Wednesday, May 09, 2001
Wendy McElroy
Fox News
This fall, tens of thousands of bright-eyed and malleable young men and
women will descend on American campuses to begin their academic careers in
earnest. Most of them will face what we used to call freshman orientation.
More than anything, though, it's looking more and more like
indoctrination.
One of the main components of many of these orientations is diversity, or
sensitivity training. Attendance is usually mandatory and often
tax-funded. Students will watch films and participate in exercises
designed to shake the values they acquired from their culture and
families. Two of the most popular diversity-training films are Blue Eyed
and Skin Deep.
The 90-minute Blue Eyed documents an experiment conducted by Jane Elliott,
a $6,000-a-day sensitivity trainer. In it, a group of 40 people are
divided into blue-eyed and brown-eyed people. The former are
psychologically brutalized; the latter are psychologically empowered as a
lesson in white racism.
Hugh Vasquez's Skin Deep documents a workshop on race. One section of the
accompanying study guide — entitled White Privilege — declares that
white privilege controls all power in society and that whites must assume
their guilt.
Requiring attendance to sensitivity training has caused some critics to
make comparisons to Soviet psychiatry and the re-education camps of some
Communist countries, such as Maoist China. There, re-education attempted
to replace "bad" personal attitudes with ones that served the
purpose of the state.
In an article entitled "Thought Reform 101" (Reason, March 2000)

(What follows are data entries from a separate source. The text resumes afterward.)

Lemma weekend_boost_witness :
  exists prof,
    PredictCustom.analyze_seasonal_patterns
      [{| PredictCustom.day := 738886; PredictCustom.total_sales := 100 |}]
    = Some prof
    /\ PredictCustom.weekend_boost prof = -100.
Proof.
  eexists. split; [reflexivity|].
  eapply (weekend_boost_sign_and_missing_weekend
            [{| PredictCustom.day := 738886; PredictCustom.total_sales := 100 |}]).
  - reflexivity.
  - intros r [<-|[]]. reflexivity.
  - unfold Numeric.mean. cbn. lra.
Defined.

(** ** Anomaly detection: thresholds and small series *)

Section AnomalyBounds.
Import Numeric PredictCustom.

Lemma Rsum_app xs ys : Rsum (xs ++ ys) = Rsum xs + Rsum ys.
Proof. induction xs as [|x xs IH]; cbn [app Rsum]; lra. Qed.

Lemma squares_nonneg xs : 0 <= squares xs.
Proof.
  unfold squares. induction xs as [|x xs IH]; cbn [map Rsum]; [lra|].
  pose proof (Rle_0_sqr x) as H. unfold Rsqr in H. lra.
Qed.

(** Cauchy-Schwarz against the constant vector. *)
Lemma sum_sq_le xs : Rsum xs * Rsum xs <= INR (length xs) * squares xs.
Proof.
  unfold squares. induction xs as [|x xs IH]; [cbn; lra|].
  cbn [map Rsum]. fold (squares xs) in *.
  change (length (x :: xs)) with (S (length xs)). rewrite S_INR.
  set (n := INR (length xs)) in *. set (s := Rsum xs) in *. set (q := squares xs) in *.
  assert (Hn : 0 <= n) by apply pos_INR.
  assert (Hq : 0 <= q) by apply squares_nonneg.
  destruct xs as [|y ys].
  - cbn in n, s, q. subst n s q. lra.
  - assert (Hn1 : 1 <= n).
    { unfold n. change (length (y :: ys)) with (S (length ys)).
      rewrite S_INR. pose proof (pos_INR (length ys)). lra. }
    assert (H2 : 2 * x * s <= n * (x * x) + q).
    { apply Rmult_le_reg_l with n; [lra|].
      pose proof (Rle_0_sqr (n * x - s)) as Hs. unfold Rsqr in Hs. nra. }
    nra.
Qed.

(** Deviations from the mean sum to zero. *)
Lemma Rsum_shift xs c :
  Rsum (map (fun x => x - c) xs) = Rsum xs - INR (length xs) * c.
Proof.
  induction xs as [|x xs IH]; [cbn; lra|].
  change (length (x :: xs)) with (S (length xs)). rewrite S_INR.
  cbn [map Rsum]. rewrite IH. lra.
Qed.

Lemma deviations_sum_zero xs :
  xs <> [] -> Rsum (map (fun x => x - mean xs) xs) = 0.
Proof.
  intros H. rewrite Rsum_shift. unfold mean.
  assert (0 < INR (length xs)).
  { apply lt_0_INR. destruct xs; [contradiction|cbn; lia]. }
  field. lra.
Qed.

Lemma sq_dev_squares xs :
  sq_dev xs = squares (map (fun x => x - mean xs) xs).
Proof. unfold sq_dev, squares. now rewrite map_map. Qed.

(** Samuelson's inequality: no value deviates from the mean by more than
    [(n - 1) / sqrt n] sample standard deviations. *)
Lemma deviation_bound xs x :
  In x xs ->
  INR (length xs) * ((x - mean xs) * (x - mean xs))
  <= (INR (length xs) - 1) * sq_dev xs.
Proof.
  intros Hin.
  assert (Hne : xs <> []) by (intros ->; destruct Hin).
  pose proof (deviations_sum_zero xs Hne) as Hz.
  rewrite sq_dev_squares.
  set (m := mean xs) in *.
  apply in_split in Hin. destruct Hin as (l1 & l2 & E).
  rewrite E in Hz |- *. rewrite map_app in Hz |- *. cbn [map] in Hz |- *.
  unfold squares. rewrite map_app, Rsum_app. cbn [map Rsum].
  rewrite Rsum_app in Hz. cbn [Rsum] in Hz.
  rewrite length_app. cbn [length]. rewrite Nat.add_succ_r, S_INR, plus_INR.
  pose proof (sum_sq_le (map (fun x => x - m) l1 ++ map (fun x => x - m) l2)) as Hcs.
  rewrite Rsum_app, length_app, plus_INR, !length_map in Hcs.
  unfold squares in Hcs. rewrite map_app, Rsum_app in Hcs.
  set (d1 := map (fun x => x - m) l1) in *.
  set (d2 := map (fun x => x - m) l2) in *.
  set (q1 := Rsum (map (fun x => x * x) d1)) in *.
  set (q2 := Rsum (map (fun x => x * x) d2)) in *.
  set (n1 := INR (length l1)) in *. set (n2 := INR (length l2)) in *.
  assert (Hd : Rsum d1 + Rsum d2 = - (x - m)) by lra.
  rewrite Hd in Hcs. nra.
Qed.

End AnomalyBounds.

Section AnomalyThreshold.
Import Numeric PredictCustom.

Lemma sq_dev_nonneg xs : 0 <= sq_dev xs.
Proof. rewrite sq_dev_squares. apply squares_nonneg. Qed.


End AnomalyThreshold.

Alan Charles Kors, co-founder of The Foundation for Individual Rights in
Education, explicitly compares this diversity training to Communist
re-education camps. It is a comparison worth pursuing. The following are
merely a few of the parallels.
Alternate Ideologies Must Be Suppressed
Re-education camps often target religious groups because religion
represents a strong alternate value system. In similar fashion, diversity
training involves systematic denigration of alternate value systems such
as conservatism.
In Blue Eyed, Elliott tells a "white male" whom she has
humiliated into submission that "what I just did ... today Newt
Gingrich is doing to you every day ... and you are submitting to that,
submitting to oppression." Elliot explains her goal: "A new
reality is going to be created for these people."
Truth Requires Thought Control
In his book Enfer Rouge, Mon Amour, Lucien Trong wrote of the thought
control in the re-education camp where he was confined. Prisoners were not
permitted to read the words published in magazines and books from the
former regime, to sing the words of old songs or to have 'unauthorized'
political discussions. Pol Pot understood the power of words.

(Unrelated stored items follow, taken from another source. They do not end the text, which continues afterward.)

(** ** vocabulary, corpus, vectorize_tokens, training_utils *)

Module Vocabulary.
(** Ids 0 and 99 are the start and end sentinels ([evaluate.py], the
    assertions of the main loop). *)
Definition start_token_index : nat := 0.
Definition end_token_index : nat := 99.
End Vocabulary.

Module Corpus.
(** Modelled from the spec: [corpus.Token] is not among the sources.  A
    token is an immutable record of kind, text and 1-based line;
    [evaluate.py] reads [line]. *)
Record Token : Type := mkToken {
  token_kind : string;
  text : string;
  line : nat
}.

Definition Token_eqb (a b : Token) : bool :=
  String.eqb (token_kind a) (token_kind b)
  && String.eqb (text a) (text b)
  && (line a =? line b).
End Corpus.

Module TrainingUtils.
Import Py Vocabulary.

(** A sentence as the callers take it apart: [(context, target)]. *)
Definition Sentence : Type := (list nat * nat)%type.

(** Modelled from the spec: [training_utils.Sentences] is not among the
    sources.  A forward window at position [k] holds the [size] ids
    immediately preceding [k], a backward window the [size] ids immediately
    following [k]; positions outside the file are filled with the start id
    (forward) or the end id (backward); the target of both is the id at
    [k]. *)
Definition forward_sentence (vector : list nat) (size k : nat) : Sentence :=
  (map (fun j => if size <=? k + j
                 then nth (k + j - size) vector start_token_index
                 else start_token_index) (seq 0 size),
   nth k vector start_token_index).

(** Modelled from the spec: the backward window at position [k], see
    [forward_sentence]. *)
Definition backward_sentence (vector : list nat) (size k : nat) : Sentence :=
  (map (fun j => nth (k + 1 + j) vector end_token_index) (seq 0 size),
   nth k vector end_token_index).

(** Modelled from the spec: the two generators.  Neither takes the end
    sentinel as a target.  The caller in [evaluate.py] numbers the zipped
    windows from [sentence_length] and asserts that the forward target is
    the id at that number, so the forward sequence begins at position
    [size]; the backward sequence begins at position 0, which is the offset
    [chop_prefix] compensates. *)
Definition Sentences (vector : list nat) (size : nat) (backwards : bool)
    : list Sentence :=
  if backwards
  then map (backward_sentence vector size) (seq 0 (length vector - 1))
  else map (forward_sentence vector size)
           (seq size (length vector - 1 - size)).

End TrainingUtils.

Module VectorizeTokens.
Import Vocabulary Corpus.

(** Modelled from the spec: [vectorize_tokens] is not among the sources.
    The file vector is the ids of the tokens between the two sentinels;
    [to_index] is the vocabulary's mapping. *)
Definition vectorize_tokens (to_index : string -> nat) (tokens : list Token)
    : list nat :=
  start_token_index :: map (fun t => to_index (text t)) tokens
    ++ [end_token_index].

End VectorizeTokens.

(** ** detect.py *)

Module Detect.
Import Py Np Corpus.

(** [rank], lines 101-103. *)
Definition rank (predictions : ndarray) : list (nat * Q) :=
  sorted Qltb (fun t => snd t) true (enumerate 0 predictions).

(** Modelled from the spec: [harmonic_mean] is not in this [detect.py].
    The element-wise harmonic mean, the reciprocal of the mean of the
    reciprocals. *)
Definition harmonic_mean_at (a b : Q) : npfloat :=
  match divide 1%Q a, divide 1%Q b with
  | Finite ra, Finite rb => divide 2%Q (ra + rb)%Q
  | _, _ => NonFinite
  end.

(** Modelled from the spec: [harmonic_mean] on two arrays, element by
    element. *)
Definition harmonic_mean (a b : ndarray) : result (list npfloat) :=
  elementwise harmonic_mean_at a b.

(** Modelled from the spec: [index_of_max] is not in this [detect.py].  The
    top prediction is the id that [rank] puts first. *)
Definition index_of_max (predictions : ndarray) : result nat :=
  match rank predictions with
  | [] => Raise ValueError
  | (i, _) :: _ => Ok i
  end.

(** Modelled from the spec: [chop_prefix] is not in this [detect.py].  It
    drops the windows by which the backward sequence is ahead of the forward
    one. *)
Definition chop_prefix {A : Type} (prefix : nat) (sequence : list A) : list A :=
  skipn prefix sequence.

(** Modelled from the spec: [Agreement] is not in this [detect.py].  The
    fields are the ones [evaluate.py] reads; the order is by score, ties
    broken by index, as the comparison of the tuple
    [(probability, index)]. *)
Record Agreement : Type := mkAgreement {
  probability : Q;
  index : nat
}.

(** Modelled from the spec: [a < b] on agreements, the comparison of the
    tuples: the first components that differ decide. *)
Definition Agreement_ltb (a b : Agreement) : bool :=
  if Qeq_bool (probability a) (probability b)
  then index a <? index b
  else Qltb (probability a) (probability b).

(** Modelled from the spec: the kinds of a fix and of a mutation. *)
Inductive FixKind : Type := insert | remove | substitute.

(** Modelled from the spec: [Fix] is not in this [detect.py].  A fix has a
    kind, a location in the file vector and, for an insertion, the token
    inserted; [evaluate.py] reads the three fields. *)
Record Fix : Type := mkFix {
  kind : FixKind;
  location : nat;
  token : option Token
}.

Definition FixKind_eqb (a b : FixKind) : bool :=
  match a, b with
  | insert, insert | remove, remove | substitute, substitute => true
  | _, _ => false
  end.

Definition Fix_eqb (a b : Fix) : bool :=
  FixKind_eqb (kind a) (kind b)
  && (location a =? location b)
  && match token a, token b with
     | Some s, Some t => Token_eqb s t
     | None, None => true
     | _, _ => false
     end.

Section Fixes.
(** The external syntax checker. *)
Variable check_syntax : list Token -> bool.

(** Modelled from the spec: [Fixes] is not in this [detect.py].  A
    collection of fixes over a token stream, order-preserving and without
    duplicates.  [offset] is the distance between a position of the file
    vector and the same position in [tokens]. *)
Record Fixes : Type := mkFixes {
  tokens : list Token;
  offset : nat;
  fixes : list Fix
}.

(** Modelled from the spec: [Fixes(tokens, offset=offset)], empty. *)
Definition new_Fixes (tokens : list Token) (offset : nat) : Fixes :=
  mkFixes tokens offset [].

(** Modelled from the spec: the working copy of the token stream with a
    fix applied.  A removal deletes the token at the position, an insertion
    puts its token immediately before the position. *)
Definition apply_fix (tokens : list Token) (offset : nat) (f : Fix)
    : list Token :=
  let i := location f - offset in
  match kind f, token f with
  | remove, _ => firstn i tokens ++ skipn (S i) tokens
  | insert, Some t => firstn i tokens ++ t :: skipn i tokens
  | _, _ => tokens
  end.

(** Modelled from the spec: a candidate validates when the checker accepts
    the edited stream. *)
Definition validates (tokens : list Token) (offset : nat) (f : Fix) : bool :=
  check_syntax (apply_fix tokens offset f).

(** Modelled from the spec: a candidate is kept when it validates and the
    collection does not hold it yet; it is added at the end. *)
Definition try_fix (self : Fixes) (f : Fix) : Fixes :=
  if validates (tokens self) (offset self) f
  then if existsb (Fix_eqb f) (fixes self) then self
       else mkFixes (tokens self) (offset self) (fixes self ++ [f])
  else self.

(** Modelled from the spec: [Fixes.try_remove(pos)]. *)
Definition try_remove (self : Fixes) (pos : nat) : Fixes :=
  try_fix self (mkFix remove pos None).

(** Modelled from the spec: [Fixes.try_insert(pos, token)]. *)
Definition try_insert (self : Fixes) (pos : nat) (t : Token) : Fixes :=
  try_fix self (mkFix insert pos (Some t)).
End Fixes.

End Detect.

(** ** mutate.py: what the harness reads of a mutation *)

Module Mutate.
(** Modelled from the spec: [mutate.py] is not among the sources.  The
    fields are the ones the main loop reads: [name], [location], [token]. *)
Record Mutation : Type := mkMutation {
  name : Detect.FixKind;
  location : nat;
  token : option nat
}.
End Mutate.

(** ** evaluate.py *)

Module Evaluate.
Import Py Np Vocabulary Corpus TrainingUtils VectorizeTokens Detect.

(** [fix_zeros], lines 31-37.  The loop walks [enumerate(preds)], which
    reads the array as it stands, and stores [epsilon] at the entries close
    to zero.  The value is the array after the call. *)
Definition fix_zeros_step (epsilon : Q) (preds : ndarray) (i : nat) : ndarray :=
  match nth_error preds i with
  | Some pred =>
      if isclose pred 0%Q default_rel_tol default_abs_tol
      then setitem preds i epsilon
      else preds
  | None => preds
  end.

(** [fix_zeros(preds, epsilon)]: the contents of [preds] after the call. *)
Definition fix_zeros (epsilon : Q) (preds : ndarray) : ndarray :=
  fold_left (fix_zeros_step epsilon) (seq 0 (length preds)) preds.

(** [harmonic_mean_agreement], lines 42-53: the two arrays after the call
    and the value returned.  When both arguments are one array it is fixed
    twice, and the second pass finds no zero.  A mean with an entry that is
    not finite is not ranked: the value is then [NonFinite]. *)
Definition harmonic_mean_agreement (prefix_pred suffix_pred : ndarray)
    : ndarray * ndarray * result npfloat :=
  let prefix_pred := fix_zeros float_info_epsilon prefix_pred in
  let suffix_pred := fix_zeros float_info_epsilon suffix_pred in
  (prefix_pred, suffix_pred,
   mean <- harmonic_mean prefix_pred suffix_pred ;;
   match all_finite mean with
   | None => Ok NonFinite
   | Some mean =>
       let paired_rankings := rank mean in
       match paired_rankings with
       | [] => Raise IndexError
       | (_, min_prob) :: _ => Ok (Finite min_prob)
       end
   end).

(** [squared_error_agreement], lines 56-64. *)
Definition squared_error_agreement (prefix_pred suffix_pred : ndarray)
    : result Q :=
  diff <- subtract prefix_pred suffix_pred ;;
  let entropy := Np.sum (square diff) in
  Ok (- entropy)%Q.

(** *** SensibilityForEvaluation *)

Definition sentence_length : nat := 20.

In the study guide to Skin Deep, Vasquez writes: "Language is
one of the institutions that serve to perpetuate racism ... Thus, language
is a critical element in eliminating the mistreatment of any group ...
Should we be 'politically correct?' Of course we should if what we mean by
this is eliminating language that is part of how mistreatment is
perpetuated."
Family Ties Must Be Weakened
Re-education camps break the loyalty that prisoners feel toward their
families who often offer an alternate system of values. A Vietnamese
prisoner wrote, "When making declarations about relatives, we had to
make mention of their guilt as well."
In Skin Deep, a student named Dane admits his family's racist guilt:
"No way I can step back and change that (his great grandparents
fighting for the Confederacy in the Civil War)." He comments,
"It's tough choosing what's right and choosing your family."
The Propagandists Have Noble Intentions
In the Los Angeles Times (January 9, 1998), journalist David Lamb reported
on a "re-education camp for women with 'social disorders'" —
that is, for prostitutes. The camp director was quoted as saying, "We
think of this as a humanitarian program."
The noble motive of Elliott and Vasquez is to end racism, sexism, ageism,
ableism, and heterosexism ... just about every type of non-PC 'ism' in
existence. The study guide describes the $6,000-a-day Elliot as a
courageous pioneer who has endured great personal pain for her stand.
The Effect Is to Heighten Anger and Division Among People
A re-education prisoner reported on the effect camp policy had upon the
cohesiveness and goodwill of inmates. "[To] turn prisoners against
each other by reading them [confessions] aloud to the group and asking
anyone who had knowledge of anything left out or of lies in the statement
to step forward." The prisoners came to suspect, resent and hate each
other, looking at those sitting to each side as "the enemy."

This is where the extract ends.